Lemma step_in_range_witness :
  reachable DAC_CHANNEL_A three_corrections
  /\ DAC_VOLT_0_ARM <= autotuner_step_ (fst three_corrections)
     <= AUTO_CALIBRATION_STEP_LAST + 1.
Proof.
  split; [apply reachable_constant_vco|].
  apply (step_in_range DAC_CHANNEL_A), reachable_constant_vco.
Defined.

Lemma error_stays_latched_witness :
  (resets call_measure_frequency_and_calc_error = false
   /\ auto_error_ (fst silence_latched) = true)
  /\ auto_error_
       (fst (exec silence_latched call_measure_frequency_and_calc_error))
     = true.
Proof.
  assert (He : auto_error_ (fst silence_latched) = true)
    by (vm_compute; reflexivity).
  split; [split; [reflexivity | exact He]|].
  exact (error_stays_latched silence_latched
           call_measure_frequency_and_calc_error eq_refl He).
Defined.

Lemma other_channels_untouched_witness :
  DAC_CHANNEL_B <> dac_channel_ (fst finishing_commit)
  /\ dac_channel_
       (fst (exec finishing_commit call_measure_frequency_and_calc_error))
     = dac_channel_ (fst finishing_commit)
  /\ dac_state DAC_CHANNEL_B
       (dac (snd (exec finishing_commit call_measure_frequency_and_calc_error)))
     = dac_state DAC_CHANNEL_B (dac (snd finishing_commit)).
Proof.
  assert (Hch : DAC_CHANNEL_B <> dac_channel_ (fst finishing_commit))
    by (vm_compute; discriminate).
  split; [exact Hch|].
  exact (other_channels_untouched finishing_commit
           call_measure_frequency_and_calc_error DAC_CHANNEL_B Hch).
Defined.

Lemma corrections_stored_below_the_last_witness :
  reachable DAC_CHANNEL_A leaving_3m
  /\ advances leaving_3m call_measure_frequency_and_calc_error = true
  /\ auto_calibration_data_ (fst leaving_3m) !! Z.to_nat OCTAVES = Some 0
  /\ auto_calibration_data_
       (fst (exec leaving_3m call_measure_frequency_and_calc_error))
     = <[Z.to_nat (autotuner_step_ (fst leaving_3m) - DAC_VOLT_3m)
         := wrap_s16 (auto_DAC_offset_error_ (fst leaving_3m))]>
         (auto_calibration_data_ (fst leaving_3m)).
Proof.
  assert (Hs : reachable DAC_CHANNEL_A leaving_3m).
  { unfold leaving_3m, about_to_leave, entering_DAC_VOLT_3m.
    apply reachable_run. apply reachable_constant_vco. }
  assert (Ha : advances leaving_3m call_measure_frequency_and_calc_error
               = true) by (vm_compute; reflexivity).
  pose proof (corrections_stored_below_the_last DAC_CHANNEL_A leaving_3m
                call_measure_frequency_and_calc_error Hs) as Hx.
  cbv zeta in Hx. rewrite Ha in Hx.
  destruct Hx as [(_ & _ & _ & Hlast) [_ Hstore]].
  split; [exact Hs|]. split; [exact Ha|]. split; [exact Hlast | exact Hstore].
Defined.


Lemma averager_exact_on_constant_input_witness :
  (freq_measure (snd (measuring_at 2039)) = [600000]
   /\ 0 < 600000
   /\ 0 <= auto_freq_count_ (fst (measuring_at 2039))
   /\ auto_freq_sum_ (fst (measuring_at 2039))
      = auto_freq_count_ (fst (measuring_at 2039)) * 600000
   /\ (auto_freq_count_ (fst (measuring_at 2039)) + 1) * 600000 < 2 ^ 32)
  /\ fst (fst (auto_frequency (fst (measuring_at 2039))
                              (snd (measuring_at 2039)))) = true
  /\ auto_frequency_
       (snd (fst (auto_frequency (fst (measuring_at 2039))
                                 (snd (measuring_at 2039)))))
     = countToFrequency 600000.
Proof.
  assert (Hfm : freq_measure (snd (measuring_at 2039)) = [600000])
    by (vm_compute; reflexivity).
  assert (Hx : 0 < 600000) by lia.
  assert (Hn : 0 <= auto_freq_count_ (fst (measuring_at 2039)))
    by (vm_compute; discriminate).
  assert (Hsum : auto_freq_sum_ (fst (measuring_at 2039))
                 = auto_freq_count_ (fst (measuring_at 2039)) * 600000)
    by (vm_compute; reflexivity).
  assert (Hmax : (auto_freq_count_ (fst (measuring_at 2039)) + 1) * 600000
                 < 2 ^ 32) by (vm_compute; reflexivity).
  assert (Hemit : fst (fst (auto_frequency (fst (measuring_at 2039))
                                           (snd (measuring_at 2039)))) = true)
    by (vm_compute; reflexivity).
  split.
  - split; [exact Hfm|]. split; [exact Hx|]. split; [exact Hn|].
    split; [exact Hsum | exact Hmax].
  - split; [exact Hemit|].
    pose proof (averager_exact_on_constant_input
                  (fst (measuring_at 2039)) (snd (measuring_at 2039))
                  600000 [] Hfm Hx Hn Hsum Hmax) as Hexact.
    cbv zeta in Hexact. destruct Hexact as [_ Hexact].
    rewrite Hemit in Hexact. destruct Hexact as [Hf _]. exact Hf.
Defined.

EXERCISE BRIEF =
All of the material should be duplicated exactly.

SOLUTION BELOW =
Lemma step_in_range_witness :
  reachable DAC_CHANNEL_A three_corrections
  /\ DAC_VOLT_0_ARM <= autotuner_step_ (fst three_corrections)
     <= AUTO_CALIBRATION_STEP_LAST + 1.
Proof.
  split; [apply reachable_constant_vco|].
  apply (step_in_range DAC_CHANNEL_A), reachable_constant_vco.
Defined.

Lemma error_stays_latched_witness :
  (resets call_measure_frequency_and_calc_error = false
   /\ auto_error_ (fst silence_latched) = true)
  /\ auto_error_
       (fst (exec silence_latched call_measure_frequency_and_calc_error))
     = true.
Proof.
  assert (He : auto_error_ (fst silence_latched) = true)
    by (vm_compute; reflexivity).
  split; [split; [reflexivity | exact He]|].
  exact (error_stays_latched silence_latched
           call_measure_frequency_and_calc_error eq_refl He).
Defined.

Lemma other_channels_untouched_witness :
  DAC_CHANNEL_B <> dac_channel_ (fst finishing_commit)
  /\ dac_channel_
       (fst (exec finishing_commit call_measure_frequency_and_calc_error))
     = dac_channel_ (fst finishing_commit)
  /\ dac_state DAC_CHANNEL_B
       (dac (snd (exec finishing_commit call_measure_frequency_and_calc_error)))
     = dac_state DAC_CHANNEL_B (dac (snd finishing_commit)).
Proof.
  assert (Hch : DAC_CHANNEL_B <> dac_channel_ (fst finishing_commit))
    by (vm_compute; discriminate).
  split; [exact Hch|].
  exact (other_channels_untouched finishing_commit
           call_measure_frequency_and_calc_error DAC_CHANNEL_B Hch).
Defined.

Lemma corrections_stored_below_the_last_witness :
  reachable DAC_CHANNEL_A leaving_3m
  /\ advances leaving_3m call_measure_frequency_and_calc_error = true
  /\ auto_calibration_data_ (fst leaving_3m) !! Z.to_nat OCTAVES = Some 0
  /\ auto_calibration_data_
       (fst (exec leaving_3m call_measure_frequency_and_calc_error))
     = <[Z.to_nat (autotuner_step_ (fst leaving_3m) - DAC_VOLT_3m)
         := wrap_s16 (auto_DAC_offset_error_ (fst leaving_3m))]>
         (auto_calibration_data_ (fst leaving_3m)).
Proof.
  assert (Hs : reachable DAC_CHANNEL_A leaving_3m).
  { unfold leaving_3m, about_to_leave, entering_DAC_VOLT_3m.
    apply reachable_run. apply reachable_constant_vco. }
  assert (Ha : advances leaving_3m call_measure_frequency_and_calc_error
               = true) by (vm_compute; reflexivity).
  pose proof (corrections_stored_below_the_last DAC_CHANNEL_A leaving_3m
                call_measure_frequency_and_calc_error Hs) as Hx.
  cbv zeta in Hx. rewrite Ha in Hx.
  destruct Hx as [(_ & _ & _ & Hlast) [_ Hstore]].
  split; [exact Hs|]. split; [exact Ha|]. split; [exact Hlast | exact Hstore].
Defined.


Lemma averager_exact_on_constant_input_witness :
  (freq_measure (snd (measuring_at 2039)) = [600000]
   /\ 0 < 600000
   /\ 0 <= auto_freq_count_ (fst (measuring_at 2039))
   /\ auto_freq_sum_ (fst (measuring_at 2039))
      = auto_freq_count_ (fst (measuring_at 2039)) * 600000
   /\ (auto_freq_count_ (fst (measuring_at 2039)) + 1) * 600000 < 2 ^ 32)
  /\ fst (fst (auto_frequency (fst (measuring_at 2039))
                              (snd (measuring_at 2039)))) = true
  /\ auto_frequency_
       (snd (fst (auto_frequency (fst (measuring_at 2039))
                                 (snd (measuring_at 2039)))))
     = countToFrequency 600000.
Proof.
  assert (Hfm : freq_measure (snd (measuring_at 2039)) = [600000])
    by (vm_compute; reflexivity).
  assert (Hx : 0 < 600000) by lia.
  assert (Hn : 0 <= auto_freq_count_ (fst (measuring_at 2039)))
    by (vm_compute; discriminate).
  assert (Hsum : auto_freq_sum_ (fst (measuring_at 2039))
                 = auto_freq_count_ (fst (measuring_at 2039)) * 600000)
    by (vm_compute; reflexivity).
  assert (Hmax : (auto_freq_count_ (fst (measuring_at 2039)) + 1) * 600000
                 < 2 ^ 32) by (vm_compute; reflexivity).
  assert (Hemit : fst (fst (auto_frequency (fst (measuring_at 2039))
                                           (snd (measuring_at 2039)))) = true)
    by (vm_compute; reflexivity).
  split.
  - split; [exact Hfm|]. split; [exact Hx|]. split; [exact Hn|].
    split; [exact Hsum | exact Hmax].
  - split; [exact Hemit|].
    pose proof (averager_exact_on_constant_input
                  (fst (measuring_at 2039)) (snd (measuring_at 2039))
                  600000 [] Hfm Hx Hn Hsum Hmax) as Hexact.
    cbv zeta in Hexact. destruct Hexact as [_ Hexact].
    rewrite Hemit in Hexact. destruct Hexact as [Hf _]. exact Hf.
Defined.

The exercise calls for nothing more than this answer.